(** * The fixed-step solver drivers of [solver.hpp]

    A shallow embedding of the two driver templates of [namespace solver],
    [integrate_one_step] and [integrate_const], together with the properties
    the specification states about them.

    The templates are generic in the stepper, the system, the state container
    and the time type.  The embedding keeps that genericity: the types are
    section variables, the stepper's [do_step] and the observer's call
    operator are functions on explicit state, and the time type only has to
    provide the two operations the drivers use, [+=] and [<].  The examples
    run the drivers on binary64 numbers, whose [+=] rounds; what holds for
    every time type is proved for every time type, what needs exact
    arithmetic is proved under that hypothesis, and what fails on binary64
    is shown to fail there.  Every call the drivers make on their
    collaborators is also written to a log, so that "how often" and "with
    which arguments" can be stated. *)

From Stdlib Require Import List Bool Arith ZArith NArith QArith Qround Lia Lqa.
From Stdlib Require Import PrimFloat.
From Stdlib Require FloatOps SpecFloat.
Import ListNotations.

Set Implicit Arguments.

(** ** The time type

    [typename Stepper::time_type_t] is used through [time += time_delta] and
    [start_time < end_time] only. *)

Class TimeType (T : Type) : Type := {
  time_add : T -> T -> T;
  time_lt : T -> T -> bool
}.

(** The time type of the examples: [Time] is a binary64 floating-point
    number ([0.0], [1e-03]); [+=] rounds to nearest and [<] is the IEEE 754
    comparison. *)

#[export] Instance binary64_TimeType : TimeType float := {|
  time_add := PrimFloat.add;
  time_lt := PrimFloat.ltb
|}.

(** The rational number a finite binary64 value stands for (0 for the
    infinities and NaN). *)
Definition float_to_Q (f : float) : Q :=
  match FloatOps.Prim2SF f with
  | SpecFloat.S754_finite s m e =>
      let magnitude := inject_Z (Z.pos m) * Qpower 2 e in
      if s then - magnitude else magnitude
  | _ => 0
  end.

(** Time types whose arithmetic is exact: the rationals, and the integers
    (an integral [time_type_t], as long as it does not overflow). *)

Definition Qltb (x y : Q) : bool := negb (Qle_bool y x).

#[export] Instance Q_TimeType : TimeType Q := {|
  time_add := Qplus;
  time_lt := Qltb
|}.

* * *

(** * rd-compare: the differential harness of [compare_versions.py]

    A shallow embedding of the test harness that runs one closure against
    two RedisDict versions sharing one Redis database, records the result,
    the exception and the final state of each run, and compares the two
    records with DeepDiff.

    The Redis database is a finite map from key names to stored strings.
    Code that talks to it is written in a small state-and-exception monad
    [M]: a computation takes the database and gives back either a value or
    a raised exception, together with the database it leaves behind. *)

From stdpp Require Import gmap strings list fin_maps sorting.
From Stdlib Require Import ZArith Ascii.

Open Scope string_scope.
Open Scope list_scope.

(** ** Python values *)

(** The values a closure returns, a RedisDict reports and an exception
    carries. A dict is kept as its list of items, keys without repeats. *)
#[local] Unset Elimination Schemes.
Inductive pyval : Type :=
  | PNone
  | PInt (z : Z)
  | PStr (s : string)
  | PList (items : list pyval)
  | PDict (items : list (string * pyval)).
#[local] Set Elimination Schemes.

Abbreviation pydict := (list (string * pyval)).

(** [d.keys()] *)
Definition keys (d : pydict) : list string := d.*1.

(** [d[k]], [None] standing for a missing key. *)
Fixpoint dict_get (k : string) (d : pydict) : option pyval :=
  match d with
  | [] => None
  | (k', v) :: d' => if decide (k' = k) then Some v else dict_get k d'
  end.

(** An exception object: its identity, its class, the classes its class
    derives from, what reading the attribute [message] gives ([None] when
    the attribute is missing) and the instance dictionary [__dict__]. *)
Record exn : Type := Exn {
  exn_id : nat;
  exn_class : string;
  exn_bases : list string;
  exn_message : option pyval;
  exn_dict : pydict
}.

--

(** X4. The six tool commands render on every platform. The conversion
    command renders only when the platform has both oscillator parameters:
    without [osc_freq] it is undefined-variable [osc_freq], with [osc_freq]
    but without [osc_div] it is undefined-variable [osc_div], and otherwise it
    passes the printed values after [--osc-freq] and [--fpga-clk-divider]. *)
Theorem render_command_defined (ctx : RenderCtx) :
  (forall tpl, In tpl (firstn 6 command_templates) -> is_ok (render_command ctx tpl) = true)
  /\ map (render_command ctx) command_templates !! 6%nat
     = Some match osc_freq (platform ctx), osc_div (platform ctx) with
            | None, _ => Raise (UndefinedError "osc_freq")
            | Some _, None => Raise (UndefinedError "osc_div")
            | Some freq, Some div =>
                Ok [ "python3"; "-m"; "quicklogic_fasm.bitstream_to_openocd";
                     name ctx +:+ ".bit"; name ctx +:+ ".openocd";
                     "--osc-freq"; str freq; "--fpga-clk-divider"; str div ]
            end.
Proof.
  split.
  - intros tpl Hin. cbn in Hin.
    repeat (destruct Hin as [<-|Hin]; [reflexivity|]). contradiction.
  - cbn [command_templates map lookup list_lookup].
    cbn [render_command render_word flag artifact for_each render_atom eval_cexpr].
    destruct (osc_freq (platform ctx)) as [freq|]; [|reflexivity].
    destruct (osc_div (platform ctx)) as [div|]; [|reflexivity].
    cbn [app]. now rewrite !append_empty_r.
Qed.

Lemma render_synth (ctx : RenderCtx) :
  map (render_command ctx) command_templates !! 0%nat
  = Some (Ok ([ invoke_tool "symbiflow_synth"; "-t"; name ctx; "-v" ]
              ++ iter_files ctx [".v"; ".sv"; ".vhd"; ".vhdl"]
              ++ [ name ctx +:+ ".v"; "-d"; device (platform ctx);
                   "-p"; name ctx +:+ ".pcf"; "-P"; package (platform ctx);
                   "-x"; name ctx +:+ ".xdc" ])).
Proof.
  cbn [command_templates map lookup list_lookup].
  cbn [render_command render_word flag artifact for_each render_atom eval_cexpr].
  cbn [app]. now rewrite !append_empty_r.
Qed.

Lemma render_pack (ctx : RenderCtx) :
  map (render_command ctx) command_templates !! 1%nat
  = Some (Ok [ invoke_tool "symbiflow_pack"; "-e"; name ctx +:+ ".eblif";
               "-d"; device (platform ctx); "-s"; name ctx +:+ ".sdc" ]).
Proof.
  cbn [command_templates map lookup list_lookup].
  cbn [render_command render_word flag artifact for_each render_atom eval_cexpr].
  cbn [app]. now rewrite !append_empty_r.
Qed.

Aim of the task
In the listing above, find every line with the string "drivers" and state how many there are, with no other words.

Response to the task
4